Chapitre 8.1: Les sentiments d'Amir

       Dans le palais, il existait une salle de bain commune creusée à même la roche et grâce à un système d'irrigation, l'eau y coulait continuellement. Le bain était chauffé grâce à une couche de pierres magiques, contrôlée par l'animiste minéral à la charge des lieux. C'était là que Saban faisait quotidiennement sa toilette. L'amertume au ventre, il faisait des bulles avec sa bouche en ressassant les paroles du dieu de la guerre qui tournaient en boucles dans sa tête, quand son ami entra dans la salle. À cause de la vapeur, le berbère ne vit pas tout de suite Saban.

– Oh je ne t'avais pas vu, déclara-t-il en croisant enfin son regard, je ne savais pas que tu venais également profiter des bains de minuits.
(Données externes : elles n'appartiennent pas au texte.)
Lemma readi_correct_witness : exists s,
  lift (log_begin_op 0) demo_fs = Ok tt s /\
  wp False (sub_rel (env demo_fs_disk 1 0 1 False)) (fun s' => b_writes (l_b (fs_l s')) = [])
    (fun r s' => txn demo_fs_disk 1 2 0 1 [] s' demo_view /\ r = (24, replicate 24 7)) (readi 1 0 Dkernel 1000 100 s).
Proof.
  destruct (begin_op_eq 0 demo_fs_disk 1 2 0 1 demo_fs [] demo_quiet) as (s & E & Hs). exists s. split; [exact E|].
  apply (readi_correct 0 demo_fs_disk 1 2 46 0 1 False [] 0 s demo_view 1000 100 Hs demo_alloc demo_file).
  - intros bn Hbn Hlt. change (i_size (inode_at demo_view 0)) with 1024 in Hlt. change BSIZE with 1024 in Hlt. by replace bn with 0 by lia.
  - reflexivity.
  - unfold room. vm_compute. lia.
  - change (i_size (inode_at demo_view 0)) with 1024. change (MAXFILE * BSIZE) with 274432. lia.
  - lia.
  - lia.
Defined.

(** C8. [writei] on every branch, for bytes of the kernel.  An offset past the end and a
    file that would become too large are refused and nothing changes; otherwise all bytes
    are written: the file has them in place, its size grows to the end of the write, the
    inode on the disk agrees with the one in memory, no other file and no other inode
    changes, and the transaction has grown by at most three blocks and those that the bytes
    lie in.  A piece of the size that [filewrite] uses adds no more than [MAXOPBLOCKS].
    Bytes of the kernel are always there, so the break for a failed copy is not among
    these branches. *)
Theorem writei_correct (fuel : nat) (d0 : Z -> list Z) (dev st ds : Z) (p : nat) (pid : Z) (spurious : Prop) (ws : list (Z * list Z))
    (ip : nat) (s : fss) (a : view_) (off : Z) (bytes : list Z) (n := Z.of_nat (length bytes)) (size := i_size (inode_at a ip)) :
  txn d0 dev st p pid ws s a -> 0 < ds -> 0 <= off < 2 ^ 32 -> n < 2 ^ 32 -> 0 <= size <= MAXFILE * BSIZE ->
  if (off >? size) || (MAXFILE * BSIZE <? off + n) then writei (S fuel) ip (Skernel bytes) off n s = Ok (-1) s
  else write_ready dev st ds ip off n a ->
    wp spurious (sub_rel (env d0 dev p pid spurious)) (fun s' => b_writes (l_b (fs_l s')) = ws)
      (fun r s' => r = n /\ exists a', txn d0 dev st p pid ws s' a' /\ alloc_ok st ds a' /\ file_ok dev ds ip a' /\ written ds ip off bytes a a' /\
         (n <= filewrite_max -> Z.of_nat (length (v_log a')) <= Z.of_nat (length (v_log a)) + MAXOPBLOCKS))
      (writei (S fuel) ip (Skernel bytes) off n s).
Proof.
  intros Hs Hds Ho Hn Hsz. pose proof (writei_wp fuel d0 dev st ds p pid spurious ws ip Hds s a off bytes Hs Ho Hn Hsz) as H. fold n size in H.
  destruct ((off >? size) || (MAXFILE * BSIZE <? off + n)); [done|]. intros W. eapply wp_mono; [exact (H W)|].
  intros r s' (-> & a' & H1 & H2 & H3 & H4). split; [done|]. exists a'. repeat (split; [done|]). intros Hm.
  pose proof (w_log _ _ _ _ _ _ H4) as HL. fold n in HL. assert (Hb : (nblocks off n <= 4)%nat).
  { unfold nblocks. change filewrite_max with 3072 in Hm. change BSIZE with 1024. dlia. }
  change MAXOPBLOCKS with 10. lia.
Qed.

Lemma writei_correct_witness : exists s,
  lift (log_begin_op 0) demo_fs = Ok tt s /\ writei 1 0 (Skernel (replicate 100 9)) 2000 100 s = Ok (-1) s /\
  wp False (sub_rel (env demo_fs_disk 1 0 1 False)) (fun s' => b_writes (l_b (fs_l s')) = [])
    (fun r s' => r = 100 /\ exists a', txn demo_fs_disk 1 2 0 1 [] s' a' /\ written 46 0 1000 (replicate 100 9) demo_view a')
    (writei 1 0 (Skernel (replicate 100 9)) 1000 100 s).
Proof.
  destruct (begin_op_eq 0 demo_fs_disk 1 2 0 1 demo_fs [] demo_quiet) as (s & E & Hs). exists s. split; [exact E|].
  assert (Hz : 0 <= 1024 <= MAXFILE * BSIZE) by (change (MAXFILE * BSIZE) with 274432; lia).
  pose proof (fun off H => writei_correct 0 demo_fs_disk 1 2 46 0 1 False [] 0 s demo_view off (replicate 100 9) Hs eq_refl H eq_refl
    Hz) as W.
  split; [exact (W 2000 ltac:(lia))|]. eapply wp_mono; [exact (W 1000 ltac:(lia) (demo_ready (replicate 100 9) eq_refl))|].
  intros r s' (Hr & a' & H1 & _ & _ & H2 & _). split; [exact Hr|]. exists a'. split; [exact H1|exact H2].
Defined.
Amir se déshabilla avec hâte puis se jeta dans le bain, provoquant ainsi une vague qui submergea le prince. Lorsque la tête de ce dernier ressortit de l'eau, il regarda vaguement son ami puis recommença à faire des bulles sans se soucier de lui.

– Mais qu'y a-t-il ? demanda Amir en penchant sa tête sur le côté pour évacuer l'eau de ses oreilles, t'as perdu la joie de vivre apparemment.

– Je suis trop faible, murmura enfin le prince en posant l'arrière de sa tête contre le rebord du bain.

– Dit l'homme qui a vaincu Bida, le dieu-serpent.

– On sait tous les deux que je n'étais pas conscient de ce que je faisais, insista Saban en fermant les yeux, il a fallut que je positionne ma lance correctement pour que je m'en sorte indemne. Je m'étais déjà résolu à mourir, j'étais prêt à vous laisser tous les deux tomber. Je me dégoûte.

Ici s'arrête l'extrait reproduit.